The zoo is active in conservation and species-preservation efforts. Its Institute for Conservation Research (formerly the Center for the Reproduction for Endangered Species) raises California Condors, giant pandas, tigers, African Black Rhinos, and a large number of other endangered species. Many species are bred in captivity for release into their native habitats where appropriate. It employs numerous professional geneticists, cytologists, and veterinarians and maintains a cryopreservation facility for rare sperm and eggs called the frozen zoo.
Zoo Corps is a volunteer program at the San Diego Zoo that enlists high school students to teach guests at the zoo about the animals they are seeing and their place in the ecosystem. It enrolls students between 13 and 17 years of age. The goals are to promote public education about animals and conservation, and to help the students develop their ability to speak in public. The program runs year round in two sessions, one from May through November and one from January through May. Members of the Zoo Corps are expected to volunteer at least once a month.

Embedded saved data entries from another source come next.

(* ===== verification/SqlMacroFacts.v ===== *)
(** * The [sql!] macro: numbering keeps the meaning

    [compile_input] of [SqlMacro.v] against its reference semantics.  A compiled text is the
    printing of tokens, bytes and numbered placeholders; tokens can be read back as long as no
    placeholder is followed by a digit ([good]), a shape that concatenation and renumbering of
    nested texts keep. *)
From S2P Require Import Prelude Bytes Text Fragment SqlSource SqlMacro.

Local Open Scope Z_scope.

(** ** Tokens *)
Inductive Tok := TB (b : byte) | TP (n : Z).
Definition print_tok (t : Tok) : str := match t with TB b => [b] | TP n => placeholder n end.
Definition print (ts : list Tok) : str := concat (map print_tok ts).
Definition shift (k : nat) (t : Tok) : Tok := match t with TB b => TB b | TP n => TP (n + Z.of_nat k) end.

Fixpoint good (ts : list Tok) : Prop :=
  match ts with
  | [] => True
  | TB b :: ts => byte_is b 36 = false ∧ good ts
  | TP n :: ts => 1 ≤ n < 2 ^ 64 ∧ starts_with_digit (print ts) = false ∧ good ts
  end.

Definition read_tok (codecs : list RustExpr) (t : Tok) : option Item :=
  match t with TB b => Some (Txt b) | TP n => Arg <$> codecs !! (Z.to_nat n - 1)%nat end.
Definition read_toks (codecs : list RustExpr) (ts : list Tok) : option (list Item) := mapM (read_tok codecs) ts.

Definition ascii_tok (t : Tok) : Prop := match t with TB b => u8_of b < 128 | TP _ => True end.

Lemma print_app ts us : print (ts ++ us) = print ts ++ print us.
Proof. unfold print. by rewrite map_app, concat_app. Qed.

Lemma placeholder_cons n : 0 ≤ n → ∃ d ds, placeholder n = x24 :: digit_byte d :: ds ∧ 0 ≤ d < 10.
Proof.
  intros Hn. destruct (dec_nonneg_head n Hn) as (d & ds & Hd & E). exists d, ds. split; [|done].
  unfold placeholder, Text.dec. case_match; [lia|]. by rewrite E.
Qed.

Lemma digits_app s t : starts_with_digit s = false → starts_with_digit t = false → starts_with_digit (s ++ t) = false.
Proof. by destruct s. Qed.

Lemma good_app ts us : good ts → good us → starts_with_digit (print us) = false → good (ts ++ us).
Proof.
  intros Ht Hu Hs. induction ts as [|[b|n] ts IH]; [done| |]; cbn in *.
  - destruct Ht as [Hb Ht]. eauto.
  - destruct Ht as (Hn & Hd & Ht). split_and!; [lia|lia| |eauto]. rewrite print_app. by apply digits_app.
Qed.

Lemma good_bytes s us : Forall (λ b, byte_is b 36 = false) s → good us → good (map TB s ++ us).
Proof. intros Hs Hu. by induction Hs. Qed.

Lemma print_bytes s : print (map TB s) = s.
Proof. induction s as [|b s IH]; [done|]. unfold print in *. cbn. by rewrite IH. Qed.

Lemma shift_starts k ts : good ts → starts_with_digit (print (map (shift k) ts)) = starts_with_digit (print ts).
Proof. destruct ts as [|[b|n] ts]; [done|done|]. intros _. done. Qed.

Lemma good_shift k ts : good ts → Forall (λ t, match t with TP n => n + Z.of_nat k < 2 ^ 64 | TB _ => True end) ts →
  good (map (shift k) ts).
Proof.
  intros Hg Hk. induction Hk as [|[b|n] ts Hn Hts IH]; [done| |]; cbn in *.
  - destruct Hg. eauto.
  - destruct Hg as (Hn' & Hd & Hg). rewrite shift_starts by done. split_and!; [lia|lia|done|eauto].
Qed.

(** ** Reading back *)
Lemma starts_span s : starts_with_digit s = false → span_digits s = ([], s).
Proof. destruct s as [|c s]; [done|]. cbn. by intros ->. Qed.

Lemma placeholder_reads n r : 0 ≤ n → starts_with_digit r = false →
  span_digits (Text.dec n ++ r) = (Text.dec n, r) ∧ (0 <? length (Text.dec n))%nat = true.
Proof.
  intros Hn Hr. split; [apply span_digits_app; [by apply dec_digits|done]|].
  destruct (placeholder_cons n Hn) as (d & ds & E & _). unfold placeholder in E.
  change (("$"%s : str) ++ Text.dec n) with (x24 :: Text.dec n) in E. injection E as ->. done.
Qed.

Lemma instantiate_skip codecs ds r : instantiate codecs (length ds) (ds ++ r) = instantiate codecs 0 r.
Proof. by induction ds. Qed.
Lemma numbers_skip ds r : numbers (length ds) (ds ++ r) = numbers 0 r.
Proof. by induction ds. Qed.

Lemma instantiate_print codecs ts : good ts → instantiate codecs 0 (print ts) = read_toks codecs ts.
Proof.
  unfold read_toks. induction ts as [|[b|n] ts IH]; intros Hg; [done| |]; cbn in Hg.
  - destruct Hg as [Hb Hg]. change (print (TB b :: ts)) with (b :: print ts). cbn [instantiate].
    destruct (span_digits (print ts)) as [ds after]. rewrite Hb. cbn [andb]. rewrite IH by done.
    cbn [mapM read_tok]. cbn. by destruct (mapM _ ts).
  - destruct Hg as (Hn & Hd & Hg). change (print (TP n :: ts)) with (x24 :: (Text.dec n ++ print ts)).
    cbn [instantiate]. destruct (placeholder_reads n (print ts) ltac:(lia) Hd) as [-> ->].
    rewrite parse_uint_dec by (unfold in_uint; lia). change (byte_is x24 36) with true. cbn [andb to_option mbind option_bind].
    rewrite instantiate_skip, IH by done. rewrite (proj2 (Z.leb_le 1 n)) by lia.
    cbn [mapM read_tok]. cbn. destruct (codecs !! _); cbn; [|done]. by destruct (mapM _ ts).
Qed.

Lemma elem_of_numbers ts k : good ts → k ∈ numbers 0 (print ts) ↔ TP k ∈ ts.
Proof.
  induction ts as [|[b|n] ts IH]; intros Hg; cbn in Hg; [set_solver| |].
  - destruct Hg as [Hb Hg]. change (print (TB b :: ts)) with (b :: print ts). cbn [numbers].
    destruct (span_digits (print ts)) as [ds after]. rewrite Hb. cbn [andb]. rewrite IH by done.
    rewrite elem_of_cons. naive_solver.
  - destruct Hg as (Hn & Hd & Hg). change (print (TP n :: ts)) with (x24 :: (Text.dec n ++ print ts)).
    cbn [numbers]. destruct (placeholder_reads n (print ts) ltac:(lia) Hd) as [-> ->].
    rewrite parse_uint_dec by (unfold in_uint; lia). change (byte_is x24 36) with true. cbn [andb to_option].
    change (option_list (Some n) ++ ?l) with (n :: l). rewrite numbers_skip, !elem_of_cons, IH by done. naive_solver.
Qed.

Lemma renumber_print fuel k ts : good ts → Forall ascii_tok ts →
  Forall (λ t, match t with TP n => n + Z.of_nat k < 2 ^ 64 | TB _ => True end) ts → (length (print ts) ≤ fuel)%nat →
  renumber_loop fuel (Z.of_nat k) (print ts) = Some (print (map (shift k) ts)).
Proof.
  intros Hg Ha Hk. revert fuel Hg. induction Hk as [|t ts Hn Hts IH]; intros fuel Hg Hf; [by destruct fuel|].
  apply Forall_cons in Ha as [Hta Ha]. destruct t as [b|n]; cbn in Hg.
  - destruct Hg as [Hb Hg]. change (print (TB b :: ts)) with (b :: print ts) in *. cbn [length] in Hf.
    destruct fuel as [|fuel]; [lia|]. cbn [renumber_loop]. destruct (span_digits (print ts)) as [ds after].
    rewrite Hb. cbn [andb]. rewrite IH by (done || lia). cbn in Hta. by rewrite encode_char_ascii.
  - destruct Hg as (Hn' & Hd & Hg). change (print (TP n :: ts)) with (placeholder n ++ print ts) in *.
    rewrite length_app in Hf. destruct fuel as [|fuel]; [unfold placeholder in Hf; cbn in Hf; lia|].
    rewrite renumber_placeholder by (done || lia). rewrite IH; [done|done|done|].
    unfold placeholder in Hf. cbn in Hf. lia.
Qed.

(** ** Pieces of a text *)
Definition after_hole (ps : list Piece) : bool := match ps with Chr c :: _ => negb (is_ident_continue c) | _ => true end.

Definition digitless (ps : list Piece) : bool := match ps with Chr c :: _ => negb (digit_char c) | _ => true end.

Lemma after_hole_digitless ps : after_hole ps = true → digitless ps = true.
Proof.
  destruct ps as [|[c|n] ps]; [done| |done]. unfold after_hole, digitless, is_ident_continue. rewrite !negb_true_iff.
  by intros [_ ?]%orb_false_iff.
Qed.

(** A hole ends where no character can continue its name. *)
Fixpoint separated (ps : list Piece) : bool :=
  match ps with
  | [] => true
  | Chr _ :: ps => separated ps
  | Hole _ :: ps => after_hole ps && separated ps
  end.

Lemma pieces_take f cs : pieces (length (take_while f cs)) cs = pieces 0 (drop (length (take_while f cs)) cs).
Proof. induction cs as [|c cs IH]; [done|]. cbn. by destruct (f c). Qed.

Lemma drop_take_while f cs : match drop (length (take_while f cs)) cs with c :: _ => f c = false | [] => True end.
Proof. induction cs as [|c cs IH]; [done|]. cbn. by destruct (f c) eqn:E. Qed.

Lemma after_hole_pieces cs : match cs with c :: _ => is_ident_continue c = false | [] => True end → after_hole (pieces 0 cs) = true.
Proof. destruct cs as [|c cs]; [done|]. cbn. intros E. case_match; [done|]. cbn. by rewrite E. Qed.

Lemma separated_pieces cs skip : separated (pieces skip cs) = true.
Proof.
  revert skip. induction cs as [|c cs IH]; intros skip; [done|]. destruct skip as [|skip]; [|apply IH].
  cbn [pieces]. destruct ((c =? 36) && _); [|apply IH]. cbn [separated]. rewrite IH, andb_true_r.
  rewrite pieces_take. apply after_hole_pieces, drop_take_while.
Qed.

Lemma pieces_chars (P : Z → Prop) cs skip : Forall P cs → Forall (λ p, match p with Chr c => P c | Hole _ => True end) (pieces skip cs).
Proof.
  intros H. revert skip. induction H as [|c cs Hc Hcs IH]; intros skip; [constructor|].
  destruct skip as [|skip]; [|apply IH]. cbn [pieces]. case_match; constructor; auto.
Qed.

Lemma chars_valid s : Forall is_char (chars s).
Proof.
  unfold chars. destruct (utf8_scan 0 s) as [cs|] eqn:E; [|constructor]. by apply utf8_scan_sound in E as [_ ?].
Qed.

The program utilizes a series of “Kits”, which are set on tables throughout the Zoo. The kits contain objects that can be used to explain why an animal is endangered or to shed light on the animal’s lifestyle.Some of the kits are: Conservation Kit, Endangered Species Kit, Behavioral Enrichment Kit, and Animal Diet Kit.
In popular culture
- The shots of the private zoo at Xanadu in Orson Welles‘ 1941 film Citizen Kane were filmed at the San Diego Zoo.

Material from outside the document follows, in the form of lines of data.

(** One column of a referenced table. *)
Definition verify_column (table : str) (actual : list TableColumnMetadata) (expected : ReferencedColumn) : result VerificationError unit :=
  match list_find (λ c, tc_name c = rc_name expected) actual with
  | None => Err (schema_error ("referenced authored schema column `" ++ table ++ "." ++ rc_name expected ++ "` was not found in the live database"))
  | Some (_, a) =>
    _ ← vcheck (tm_oid (tc_type a) =? dt_oid (rc_type expected))
      ("referenced authored schema column `" ++ table ++ "." ++ rc_name expected ++ "` has database type "
       ++ tm_name (tc_type a) ++ " (oid " ++ Text.dec (tm_oid (tc_type a)) ++ ") but the authored schema expects "
       ++ dt_display (rc_type expected) ++ " (oid " ++ Text.dec (dt_oid (rc_type expected)) ++ ")");
    vcheck (bool_decide (tc_nullability a = rc_nullability expected))
      ("referenced authored schema column `" ++ table ++ "." ++ rc_name expected ++ "` has live nullability "
       ++ describe_nullability (tc_nullability a) ++ " but the authored schema expects "
       ++ describe_nullability (rc_nullability expected))
  end.

(** ** The database *)
Class Live := {
  live_connect : str → result PgError unit;
  live_prepare : str → result PgError StatementMetadata;
  (** [SELECT to_regclass($1)::oid] *)
  live_regclass : str → result PgError (option Oid);
  (** the live attributes of a relation, in order *)
  live_attributes : Oid → result PgError (list TableColumnMetadata);
}.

- The San Diego Zoo was the filming location for the long-running documentary television series Zoorama.
- The San Diego Zoo, along with the St. Louis Zoo, were frequently mentioned in the Yogi Bear series of media as possible destinations Ranger Smith may ship Yogi to if he caused too much trouble at Jellystone Park. In the 1964 film Hey There, It’s Yogi Bear!, Yogi was actually shipped to the San Diego Zoo, and his escape from being shipped off forms the plot of the film.
- In addition to its normal publicity efforts, and web page, the zoo also produced a short TV program for a number of years with Joan Embery. Joan Embery brought various animals to The Tonight Show Starring Johnny Carson between 1971 and 1987, and more recently (between 1993 and 2008) The Tonight Show with Jay Leno. The zoo loaned the animals.
- The zoo was featured prominently in the 2004 movie Anchorman: The Legend of Ron Burgundy, though filming was done at the old Los Angeles Zoo, not at the San Diego Zoo.
- In the DreamWorks feature film Madagascar, the animals from Central Park Zoo in New York City think they are in the San Diego Zoo when they land in Madagascar: “White, sandy beaches; cleverly simulated natural environment; wide-open enclosures. I’m telling you, this could be the San Diego Zoo. Complete with fake rocks.” In the sequel Madagascar 2, they also guess that they crash-landed in San Diego when they see a reservation in Africa with a beautiful lake and lots of animals.
- The Zoo is featured in the 1965 film Scavenger Hunt, in which each of the five teams in a scavenger hunt steals an ostrich from the Zoo. (Actual ostriches were not used.)
- The Beach Boys‘ 1966 album Pet Sounds has a cover and various album photography from the San Diego Zoo.
- The 6ths first album Wasps’ Nests includes a song called “San Diego Zoo”, which features comprehensive directions on how to get to the zoo.
- The zoo is talked about, though not actually shown, in the film The Lost World: Jurassic Park.
- The first YouTube video, Me at the zoo was shot in San Diego Zoo and was uploaded to it on, April 23, 2005, by the co-creator, Jawed Karim. It can still be viewed on YouTube.
- A regular visitor was acclaimed director and animator Chuck Jones, who often drew the animals at this zoo.
- On the episode “Mothers and Daughters” of season 7 of Keeping Up With the Kardashians, the Kardashian family attends the San Diego Zoo with grandmother MJ. The visit highlights the “behind the scenes” and animal feeding tours that the zoo also provides for the public at a higher fee.